» **TASK TO COMPLETE**: For the entries that follow, restate word for word the line containing "p => path_available p", the line containing "Lemma wf_body_fields m", and every line that lies between them.
= = = = = = =
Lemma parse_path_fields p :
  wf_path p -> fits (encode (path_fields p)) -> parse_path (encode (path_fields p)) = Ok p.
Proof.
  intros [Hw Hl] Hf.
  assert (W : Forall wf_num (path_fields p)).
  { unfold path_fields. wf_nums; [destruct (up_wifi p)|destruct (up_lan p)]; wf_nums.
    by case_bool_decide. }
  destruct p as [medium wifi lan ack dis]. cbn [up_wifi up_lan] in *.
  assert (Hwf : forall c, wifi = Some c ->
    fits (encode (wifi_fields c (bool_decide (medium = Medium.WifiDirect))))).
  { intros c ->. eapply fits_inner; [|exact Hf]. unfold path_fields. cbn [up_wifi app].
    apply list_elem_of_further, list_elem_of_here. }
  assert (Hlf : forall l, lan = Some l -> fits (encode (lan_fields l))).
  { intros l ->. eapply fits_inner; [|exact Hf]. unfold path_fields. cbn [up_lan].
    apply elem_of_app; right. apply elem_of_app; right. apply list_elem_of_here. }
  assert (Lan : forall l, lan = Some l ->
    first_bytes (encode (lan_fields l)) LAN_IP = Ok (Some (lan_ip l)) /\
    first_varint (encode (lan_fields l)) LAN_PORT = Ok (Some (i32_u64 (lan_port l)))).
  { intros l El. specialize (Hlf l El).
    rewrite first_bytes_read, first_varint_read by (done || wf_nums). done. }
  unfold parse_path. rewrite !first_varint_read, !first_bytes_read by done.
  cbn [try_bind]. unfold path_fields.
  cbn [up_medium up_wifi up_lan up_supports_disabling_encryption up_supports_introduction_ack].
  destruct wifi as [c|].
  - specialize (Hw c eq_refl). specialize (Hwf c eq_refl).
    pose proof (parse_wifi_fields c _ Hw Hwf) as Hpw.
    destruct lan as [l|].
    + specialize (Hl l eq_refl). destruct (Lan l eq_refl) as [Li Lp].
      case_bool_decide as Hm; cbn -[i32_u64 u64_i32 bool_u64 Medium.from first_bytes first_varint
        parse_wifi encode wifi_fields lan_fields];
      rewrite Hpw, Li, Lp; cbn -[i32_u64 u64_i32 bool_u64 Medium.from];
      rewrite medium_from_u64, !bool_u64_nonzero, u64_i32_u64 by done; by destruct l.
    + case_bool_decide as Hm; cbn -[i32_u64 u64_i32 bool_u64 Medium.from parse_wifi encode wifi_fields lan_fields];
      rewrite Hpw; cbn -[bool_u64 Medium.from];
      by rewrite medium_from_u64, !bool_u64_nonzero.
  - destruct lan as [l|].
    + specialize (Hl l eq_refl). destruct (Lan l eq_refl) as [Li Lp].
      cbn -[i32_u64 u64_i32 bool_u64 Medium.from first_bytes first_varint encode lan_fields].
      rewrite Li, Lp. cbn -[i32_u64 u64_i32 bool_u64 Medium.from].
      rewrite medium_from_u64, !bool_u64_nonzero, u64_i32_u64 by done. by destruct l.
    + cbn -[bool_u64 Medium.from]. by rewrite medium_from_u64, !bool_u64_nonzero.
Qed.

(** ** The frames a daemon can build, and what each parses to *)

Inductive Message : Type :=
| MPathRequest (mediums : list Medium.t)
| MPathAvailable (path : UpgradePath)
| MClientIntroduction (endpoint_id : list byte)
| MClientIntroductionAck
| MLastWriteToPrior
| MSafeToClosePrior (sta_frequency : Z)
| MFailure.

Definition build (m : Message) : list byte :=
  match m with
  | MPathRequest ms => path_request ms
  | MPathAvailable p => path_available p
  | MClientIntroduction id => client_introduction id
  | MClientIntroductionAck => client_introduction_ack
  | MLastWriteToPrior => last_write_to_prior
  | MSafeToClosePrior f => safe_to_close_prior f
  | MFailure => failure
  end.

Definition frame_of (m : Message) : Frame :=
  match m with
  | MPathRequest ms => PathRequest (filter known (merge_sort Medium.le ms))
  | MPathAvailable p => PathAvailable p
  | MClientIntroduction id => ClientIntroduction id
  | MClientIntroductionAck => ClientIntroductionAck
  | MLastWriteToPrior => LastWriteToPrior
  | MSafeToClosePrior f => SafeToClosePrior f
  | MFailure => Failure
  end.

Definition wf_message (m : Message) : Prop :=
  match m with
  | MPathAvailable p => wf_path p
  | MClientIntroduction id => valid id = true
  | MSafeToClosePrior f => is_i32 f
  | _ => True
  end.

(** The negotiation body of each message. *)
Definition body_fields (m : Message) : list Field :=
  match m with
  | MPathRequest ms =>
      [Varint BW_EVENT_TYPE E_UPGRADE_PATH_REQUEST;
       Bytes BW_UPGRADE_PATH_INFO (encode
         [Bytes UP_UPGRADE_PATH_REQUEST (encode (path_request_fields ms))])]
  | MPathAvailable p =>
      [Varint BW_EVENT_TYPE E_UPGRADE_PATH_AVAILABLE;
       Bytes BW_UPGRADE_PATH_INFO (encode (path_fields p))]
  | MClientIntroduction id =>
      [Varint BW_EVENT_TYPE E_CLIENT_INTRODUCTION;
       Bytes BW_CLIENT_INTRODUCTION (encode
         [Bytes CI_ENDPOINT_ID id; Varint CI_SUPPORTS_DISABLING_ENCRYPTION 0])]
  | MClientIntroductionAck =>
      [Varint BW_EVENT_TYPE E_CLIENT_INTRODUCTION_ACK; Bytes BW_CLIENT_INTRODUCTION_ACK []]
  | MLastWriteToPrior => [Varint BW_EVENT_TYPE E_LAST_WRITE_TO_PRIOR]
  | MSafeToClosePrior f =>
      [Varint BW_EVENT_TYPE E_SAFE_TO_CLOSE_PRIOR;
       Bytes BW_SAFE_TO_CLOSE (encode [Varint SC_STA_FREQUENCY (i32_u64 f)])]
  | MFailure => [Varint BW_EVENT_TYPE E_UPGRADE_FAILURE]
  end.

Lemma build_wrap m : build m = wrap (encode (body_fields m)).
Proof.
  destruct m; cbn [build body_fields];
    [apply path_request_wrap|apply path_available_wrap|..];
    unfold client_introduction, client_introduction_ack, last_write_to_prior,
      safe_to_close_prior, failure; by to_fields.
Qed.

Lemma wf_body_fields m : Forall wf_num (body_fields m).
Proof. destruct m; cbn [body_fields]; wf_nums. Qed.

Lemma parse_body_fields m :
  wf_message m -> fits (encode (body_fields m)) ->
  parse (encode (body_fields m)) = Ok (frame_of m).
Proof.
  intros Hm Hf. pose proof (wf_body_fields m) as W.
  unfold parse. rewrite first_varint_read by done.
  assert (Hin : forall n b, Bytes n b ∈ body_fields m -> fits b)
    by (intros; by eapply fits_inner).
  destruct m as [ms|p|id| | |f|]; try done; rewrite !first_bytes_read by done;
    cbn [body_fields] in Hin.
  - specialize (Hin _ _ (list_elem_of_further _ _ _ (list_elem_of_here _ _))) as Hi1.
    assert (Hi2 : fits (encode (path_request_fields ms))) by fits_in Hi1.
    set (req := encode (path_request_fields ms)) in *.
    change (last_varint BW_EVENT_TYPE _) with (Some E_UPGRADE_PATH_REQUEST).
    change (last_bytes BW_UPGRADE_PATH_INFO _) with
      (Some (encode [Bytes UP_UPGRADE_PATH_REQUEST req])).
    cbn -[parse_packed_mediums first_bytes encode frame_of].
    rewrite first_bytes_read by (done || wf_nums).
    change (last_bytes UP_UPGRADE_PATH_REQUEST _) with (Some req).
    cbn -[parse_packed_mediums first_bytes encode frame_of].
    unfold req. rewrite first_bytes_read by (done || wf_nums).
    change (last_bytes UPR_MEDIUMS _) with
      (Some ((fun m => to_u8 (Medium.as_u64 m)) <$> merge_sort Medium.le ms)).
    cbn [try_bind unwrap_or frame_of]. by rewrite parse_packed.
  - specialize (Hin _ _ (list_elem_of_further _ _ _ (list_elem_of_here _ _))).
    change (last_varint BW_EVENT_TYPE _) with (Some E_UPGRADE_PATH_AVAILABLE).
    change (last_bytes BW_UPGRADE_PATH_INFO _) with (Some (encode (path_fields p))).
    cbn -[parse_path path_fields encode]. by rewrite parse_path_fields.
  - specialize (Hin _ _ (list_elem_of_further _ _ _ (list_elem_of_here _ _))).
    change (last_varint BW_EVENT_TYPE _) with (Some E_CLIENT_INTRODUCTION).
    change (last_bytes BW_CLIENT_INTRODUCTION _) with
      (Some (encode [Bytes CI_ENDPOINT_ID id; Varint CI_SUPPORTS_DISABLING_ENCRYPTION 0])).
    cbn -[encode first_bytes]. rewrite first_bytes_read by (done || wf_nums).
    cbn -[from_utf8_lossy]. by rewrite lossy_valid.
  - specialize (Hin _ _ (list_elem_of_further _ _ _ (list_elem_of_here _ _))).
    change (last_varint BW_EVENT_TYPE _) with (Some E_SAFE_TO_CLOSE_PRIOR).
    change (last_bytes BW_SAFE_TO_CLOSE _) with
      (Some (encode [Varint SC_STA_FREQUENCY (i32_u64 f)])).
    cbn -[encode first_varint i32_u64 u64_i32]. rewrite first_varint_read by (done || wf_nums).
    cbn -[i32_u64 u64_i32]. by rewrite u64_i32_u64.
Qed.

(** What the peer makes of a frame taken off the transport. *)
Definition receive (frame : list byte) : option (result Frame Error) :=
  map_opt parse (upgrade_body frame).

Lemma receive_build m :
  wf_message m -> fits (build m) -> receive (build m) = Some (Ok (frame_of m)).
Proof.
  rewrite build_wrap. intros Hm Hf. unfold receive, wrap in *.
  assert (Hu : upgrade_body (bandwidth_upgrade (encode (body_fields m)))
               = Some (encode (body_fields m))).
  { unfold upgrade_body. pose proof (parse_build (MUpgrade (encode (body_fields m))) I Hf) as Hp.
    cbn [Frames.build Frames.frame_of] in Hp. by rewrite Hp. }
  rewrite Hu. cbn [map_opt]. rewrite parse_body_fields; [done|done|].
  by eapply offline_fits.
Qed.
= = = = = = =
» **FINISHED TASK**:
  | MPathAvailable p => path_available p
  | MClientIntroduction id => client_introduction id
  | MClientIntroductionAck => client_introduction_ack
  | MLastWriteToPrior => last_write_to_prior
  | MSafeToClosePrior f => safe_to_close_prior f
  | MFailure => failure
  end.

Definition frame_of (m : Message) : Frame :=
  match m with
  | MPathRequest ms => PathRequest (filter known (merge_sort Medium.le ms))
  | MPathAvailable p => PathAvailable p
  | MClientIntroduction id => ClientIntroduction id
  | MClientIntroductionAck => ClientIntroductionAck
  | MLastWriteToPrior => LastWriteToPrior
  | MSafeToClosePrior f => SafeToClosePrior f
  | MFailure => Failure
  end.

Definition wf_message (m : Message) : Prop :=
  match m with
  | MPathAvailable p => wf_path p
  | MClientIntroduction id => valid id = true
  | MSafeToClosePrior f => is_i32 f
  | _ => True
  end.

(** The negotiation body of each message. *)
Definition body_fields (m : Message) : list Field :=
  match m with
  | MPathRequest ms =>
      [Varint BW_EVENT_TYPE E_UPGRADE_PATH_REQUEST;
       Bytes BW_UPGRADE_PATH_INFO (encode
         [Bytes UP_UPGRADE_PATH_REQUEST (encode (path_request_fields ms))])]
  | MPathAvailable p =>
      [Varint BW_EVENT_TYPE E_UPGRADE_PATH_AVAILABLE;
       Bytes BW_UPGRADE_PATH_INFO (encode (path_fields p))]
  | MClientIntroduction id =>
      [Varint BW_EVENT_TYPE E_CLIENT_INTRODUCTION;
       Bytes BW_CLIENT_INTRODUCTION (encode
         [Bytes CI_ENDPOINT_ID id; Varint CI_SUPPORTS_DISABLING_ENCRYPTION 0])]
  | MClientIntroductionAck =>
      [Varint BW_EVENT_TYPE E_CLIENT_INTRODUCTION_ACK; Bytes BW_CLIENT_INTRODUCTION_ACK []]
  | MLastWriteToPrior => [Varint BW_EVENT_TYPE E_LAST_WRITE_TO_PRIOR]
  | MSafeToClosePrior f =>
      [Varint BW_EVENT_TYPE E_SAFE_TO_CLOSE_PRIOR;
       Bytes BW_SAFE_TO_CLOSE (encode [Varint SC_STA_FREQUENCY (i32_u64 f)])]
  | MFailure => [Varint BW_EVENT_TYPE E_UPGRADE_FAILURE]
  end.

Lemma build_wrap m : build m = wrap (encode (body_fields m)).
Proof.
  destruct m; cbn [build body_fields];
    [apply path_request_wrap|apply path_available_wrap|..];
    unfold client_introduction, client_introduction_ack, last_write_to_prior,
      safe_to_close_prior, failure; by to_fields.
Qed.

Lemma wf_body_fields m : Forall wf_num (body_fields m).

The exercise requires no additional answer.